▶ [RECORDS PROVIDED]:

::::::::::

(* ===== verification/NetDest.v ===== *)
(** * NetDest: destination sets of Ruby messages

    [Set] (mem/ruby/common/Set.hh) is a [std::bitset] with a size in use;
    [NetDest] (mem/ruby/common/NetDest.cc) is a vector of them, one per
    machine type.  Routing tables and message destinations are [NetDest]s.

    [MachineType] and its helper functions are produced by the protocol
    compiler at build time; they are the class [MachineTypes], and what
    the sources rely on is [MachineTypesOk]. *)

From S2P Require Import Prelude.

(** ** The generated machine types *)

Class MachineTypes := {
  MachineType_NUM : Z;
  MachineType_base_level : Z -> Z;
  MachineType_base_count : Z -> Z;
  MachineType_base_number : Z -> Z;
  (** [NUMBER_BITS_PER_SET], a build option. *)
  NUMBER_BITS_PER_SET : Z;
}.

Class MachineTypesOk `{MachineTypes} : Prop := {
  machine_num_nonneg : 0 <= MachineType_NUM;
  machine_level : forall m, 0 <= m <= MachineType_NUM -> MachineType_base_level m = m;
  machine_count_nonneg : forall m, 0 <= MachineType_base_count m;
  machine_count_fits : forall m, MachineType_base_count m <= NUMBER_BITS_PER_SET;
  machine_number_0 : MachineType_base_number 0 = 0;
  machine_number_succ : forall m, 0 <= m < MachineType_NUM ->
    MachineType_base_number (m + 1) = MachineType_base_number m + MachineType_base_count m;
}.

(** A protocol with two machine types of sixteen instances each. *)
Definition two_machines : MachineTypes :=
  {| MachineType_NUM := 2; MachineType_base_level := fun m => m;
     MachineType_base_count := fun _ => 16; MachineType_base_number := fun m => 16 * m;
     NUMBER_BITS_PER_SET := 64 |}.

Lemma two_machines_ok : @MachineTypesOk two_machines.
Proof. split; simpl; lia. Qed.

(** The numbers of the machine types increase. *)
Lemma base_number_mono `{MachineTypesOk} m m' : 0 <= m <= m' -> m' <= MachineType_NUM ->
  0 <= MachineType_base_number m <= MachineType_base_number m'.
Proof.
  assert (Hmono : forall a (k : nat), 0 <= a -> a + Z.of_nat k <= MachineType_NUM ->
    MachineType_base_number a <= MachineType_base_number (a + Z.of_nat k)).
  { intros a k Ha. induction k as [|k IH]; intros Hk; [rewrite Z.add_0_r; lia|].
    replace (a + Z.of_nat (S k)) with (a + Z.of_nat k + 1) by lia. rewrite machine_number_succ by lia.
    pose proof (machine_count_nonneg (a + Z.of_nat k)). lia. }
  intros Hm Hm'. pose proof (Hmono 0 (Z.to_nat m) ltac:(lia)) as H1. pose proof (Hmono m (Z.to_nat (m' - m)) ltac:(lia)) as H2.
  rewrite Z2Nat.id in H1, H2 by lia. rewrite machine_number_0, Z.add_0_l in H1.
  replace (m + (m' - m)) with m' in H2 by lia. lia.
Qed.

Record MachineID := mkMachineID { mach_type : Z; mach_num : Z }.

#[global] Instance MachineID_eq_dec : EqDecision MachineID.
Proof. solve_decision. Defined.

::::::::::

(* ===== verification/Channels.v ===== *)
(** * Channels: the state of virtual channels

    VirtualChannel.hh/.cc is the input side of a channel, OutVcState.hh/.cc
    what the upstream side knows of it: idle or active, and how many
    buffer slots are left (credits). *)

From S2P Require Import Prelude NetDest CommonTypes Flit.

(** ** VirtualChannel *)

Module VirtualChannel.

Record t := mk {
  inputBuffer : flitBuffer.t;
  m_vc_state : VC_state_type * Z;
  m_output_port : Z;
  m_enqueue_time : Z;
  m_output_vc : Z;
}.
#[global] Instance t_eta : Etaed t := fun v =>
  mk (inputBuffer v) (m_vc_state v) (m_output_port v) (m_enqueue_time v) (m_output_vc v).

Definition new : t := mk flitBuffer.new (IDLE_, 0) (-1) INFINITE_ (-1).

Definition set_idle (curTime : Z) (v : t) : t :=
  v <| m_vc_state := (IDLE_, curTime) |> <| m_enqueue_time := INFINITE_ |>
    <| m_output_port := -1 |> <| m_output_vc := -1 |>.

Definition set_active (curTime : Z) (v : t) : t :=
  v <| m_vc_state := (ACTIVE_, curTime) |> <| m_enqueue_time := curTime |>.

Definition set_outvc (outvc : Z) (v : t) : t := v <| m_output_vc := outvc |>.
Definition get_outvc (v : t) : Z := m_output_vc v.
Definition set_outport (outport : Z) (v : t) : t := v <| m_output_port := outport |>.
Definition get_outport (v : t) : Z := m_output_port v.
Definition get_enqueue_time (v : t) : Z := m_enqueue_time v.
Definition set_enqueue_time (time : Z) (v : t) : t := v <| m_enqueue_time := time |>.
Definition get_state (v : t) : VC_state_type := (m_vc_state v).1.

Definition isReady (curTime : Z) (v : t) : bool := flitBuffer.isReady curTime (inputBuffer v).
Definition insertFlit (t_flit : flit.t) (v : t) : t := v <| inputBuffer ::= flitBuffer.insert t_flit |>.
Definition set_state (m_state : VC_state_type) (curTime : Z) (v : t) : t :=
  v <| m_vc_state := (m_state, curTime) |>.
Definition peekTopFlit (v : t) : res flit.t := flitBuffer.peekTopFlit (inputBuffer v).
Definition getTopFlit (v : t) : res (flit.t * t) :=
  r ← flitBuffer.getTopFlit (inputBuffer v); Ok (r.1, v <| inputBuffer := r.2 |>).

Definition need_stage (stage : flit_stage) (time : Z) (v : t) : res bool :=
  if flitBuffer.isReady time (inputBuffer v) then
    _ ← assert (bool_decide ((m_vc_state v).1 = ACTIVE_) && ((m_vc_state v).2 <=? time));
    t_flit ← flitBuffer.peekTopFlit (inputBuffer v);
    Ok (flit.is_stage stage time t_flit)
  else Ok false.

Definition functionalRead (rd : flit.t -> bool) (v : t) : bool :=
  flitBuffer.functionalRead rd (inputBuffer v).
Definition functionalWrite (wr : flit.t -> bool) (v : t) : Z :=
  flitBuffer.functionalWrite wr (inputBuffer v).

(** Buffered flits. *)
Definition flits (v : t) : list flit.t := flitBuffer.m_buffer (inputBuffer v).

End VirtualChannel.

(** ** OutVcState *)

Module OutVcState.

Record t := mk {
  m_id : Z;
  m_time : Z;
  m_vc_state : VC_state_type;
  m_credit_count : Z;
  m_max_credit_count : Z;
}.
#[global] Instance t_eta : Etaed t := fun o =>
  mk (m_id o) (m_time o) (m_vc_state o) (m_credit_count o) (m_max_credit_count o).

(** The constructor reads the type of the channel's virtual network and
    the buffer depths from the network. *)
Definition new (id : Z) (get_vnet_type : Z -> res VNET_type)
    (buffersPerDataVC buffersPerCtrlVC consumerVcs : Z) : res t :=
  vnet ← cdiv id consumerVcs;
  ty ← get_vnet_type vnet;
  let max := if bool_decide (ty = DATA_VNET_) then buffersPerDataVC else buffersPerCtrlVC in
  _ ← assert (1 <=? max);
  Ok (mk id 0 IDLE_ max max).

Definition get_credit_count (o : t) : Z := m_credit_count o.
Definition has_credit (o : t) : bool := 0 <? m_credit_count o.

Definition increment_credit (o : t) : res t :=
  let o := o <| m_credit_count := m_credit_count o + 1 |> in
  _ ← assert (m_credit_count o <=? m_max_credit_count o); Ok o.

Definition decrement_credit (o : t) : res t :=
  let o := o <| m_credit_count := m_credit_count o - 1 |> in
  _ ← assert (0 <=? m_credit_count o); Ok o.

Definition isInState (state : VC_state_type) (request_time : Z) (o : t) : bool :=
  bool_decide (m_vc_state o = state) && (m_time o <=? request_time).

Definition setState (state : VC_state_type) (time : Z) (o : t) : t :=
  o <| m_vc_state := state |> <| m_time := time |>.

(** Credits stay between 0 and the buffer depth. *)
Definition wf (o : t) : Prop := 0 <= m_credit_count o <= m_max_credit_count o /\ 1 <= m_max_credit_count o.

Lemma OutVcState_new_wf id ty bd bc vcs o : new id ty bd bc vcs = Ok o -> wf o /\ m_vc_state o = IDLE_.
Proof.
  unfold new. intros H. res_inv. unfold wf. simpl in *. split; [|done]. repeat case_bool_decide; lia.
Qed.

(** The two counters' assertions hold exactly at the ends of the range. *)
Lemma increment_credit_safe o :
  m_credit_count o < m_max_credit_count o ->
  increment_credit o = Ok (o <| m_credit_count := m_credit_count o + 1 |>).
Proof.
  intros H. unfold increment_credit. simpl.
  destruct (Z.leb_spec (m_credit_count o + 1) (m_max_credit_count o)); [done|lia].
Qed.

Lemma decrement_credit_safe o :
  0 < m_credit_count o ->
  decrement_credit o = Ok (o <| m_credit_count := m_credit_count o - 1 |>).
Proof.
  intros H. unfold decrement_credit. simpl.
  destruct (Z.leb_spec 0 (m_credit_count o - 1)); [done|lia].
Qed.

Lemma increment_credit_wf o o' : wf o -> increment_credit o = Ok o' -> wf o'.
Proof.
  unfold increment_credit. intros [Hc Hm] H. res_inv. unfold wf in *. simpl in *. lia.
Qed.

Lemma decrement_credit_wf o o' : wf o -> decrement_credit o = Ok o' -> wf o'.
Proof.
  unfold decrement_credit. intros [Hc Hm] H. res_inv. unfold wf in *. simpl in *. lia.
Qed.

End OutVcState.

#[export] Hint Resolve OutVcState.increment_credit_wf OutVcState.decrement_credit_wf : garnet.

::::::::::

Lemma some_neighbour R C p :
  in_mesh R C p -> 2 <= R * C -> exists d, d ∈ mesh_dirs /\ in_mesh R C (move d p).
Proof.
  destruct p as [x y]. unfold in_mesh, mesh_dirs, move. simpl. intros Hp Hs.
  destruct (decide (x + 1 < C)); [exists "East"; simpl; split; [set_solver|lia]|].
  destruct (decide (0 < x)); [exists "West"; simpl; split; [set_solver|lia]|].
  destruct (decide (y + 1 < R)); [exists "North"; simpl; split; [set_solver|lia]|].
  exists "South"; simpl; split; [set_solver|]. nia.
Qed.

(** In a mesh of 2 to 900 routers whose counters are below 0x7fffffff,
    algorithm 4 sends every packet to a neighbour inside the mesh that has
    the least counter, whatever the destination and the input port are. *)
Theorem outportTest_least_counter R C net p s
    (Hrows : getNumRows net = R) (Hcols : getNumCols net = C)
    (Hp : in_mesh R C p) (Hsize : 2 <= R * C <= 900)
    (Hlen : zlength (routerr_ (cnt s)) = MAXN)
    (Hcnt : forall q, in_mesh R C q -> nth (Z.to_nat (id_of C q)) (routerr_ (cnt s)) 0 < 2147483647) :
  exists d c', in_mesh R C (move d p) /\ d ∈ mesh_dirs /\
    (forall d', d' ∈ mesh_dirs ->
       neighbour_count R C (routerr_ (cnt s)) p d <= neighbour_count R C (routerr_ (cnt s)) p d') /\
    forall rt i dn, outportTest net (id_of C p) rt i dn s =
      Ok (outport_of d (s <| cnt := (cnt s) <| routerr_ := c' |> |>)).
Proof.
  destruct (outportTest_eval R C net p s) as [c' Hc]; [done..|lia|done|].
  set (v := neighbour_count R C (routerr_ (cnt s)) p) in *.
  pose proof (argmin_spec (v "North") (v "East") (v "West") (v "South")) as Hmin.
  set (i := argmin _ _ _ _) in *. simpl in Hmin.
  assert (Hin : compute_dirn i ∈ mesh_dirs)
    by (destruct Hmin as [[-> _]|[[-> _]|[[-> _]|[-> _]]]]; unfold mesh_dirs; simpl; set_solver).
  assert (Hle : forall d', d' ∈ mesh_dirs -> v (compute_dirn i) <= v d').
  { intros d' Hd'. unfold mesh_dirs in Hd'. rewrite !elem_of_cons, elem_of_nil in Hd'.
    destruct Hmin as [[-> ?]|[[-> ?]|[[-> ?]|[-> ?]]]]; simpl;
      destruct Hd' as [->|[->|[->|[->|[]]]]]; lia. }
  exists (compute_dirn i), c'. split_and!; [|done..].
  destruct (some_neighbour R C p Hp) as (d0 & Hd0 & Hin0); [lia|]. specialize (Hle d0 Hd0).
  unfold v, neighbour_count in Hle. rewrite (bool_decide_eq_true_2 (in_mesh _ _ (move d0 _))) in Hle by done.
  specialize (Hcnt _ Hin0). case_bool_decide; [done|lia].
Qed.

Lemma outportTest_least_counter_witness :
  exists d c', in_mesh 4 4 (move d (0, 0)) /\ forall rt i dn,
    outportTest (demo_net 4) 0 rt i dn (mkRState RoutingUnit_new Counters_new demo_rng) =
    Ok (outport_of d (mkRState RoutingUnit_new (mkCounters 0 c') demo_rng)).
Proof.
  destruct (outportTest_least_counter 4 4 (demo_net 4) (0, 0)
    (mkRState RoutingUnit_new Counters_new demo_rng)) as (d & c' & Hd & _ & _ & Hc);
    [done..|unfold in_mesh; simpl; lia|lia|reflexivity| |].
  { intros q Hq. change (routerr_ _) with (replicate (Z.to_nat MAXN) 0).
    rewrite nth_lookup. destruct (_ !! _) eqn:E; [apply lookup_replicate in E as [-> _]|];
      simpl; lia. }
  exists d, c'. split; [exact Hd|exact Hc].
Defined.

::::::::::

▶ [WHAT YOU ARE ASKED TO DO]: Everything in the material above from the line that has "m_max_credit_count : Z;" through the line that has "(** The constructor" must be duplicated exactly, with no other lines given.

▶ [EXERCISE RESULT]:
  m_max_credit_count : Z;
}.
#[global] Instance t_eta : Etaed t := fun o =>
  mk (m_id o) (m_time o) (m_vc_state o) (m_credit_count o) (m_max_credit_count o).

(** The constructor reads the type of the channel's virtual network and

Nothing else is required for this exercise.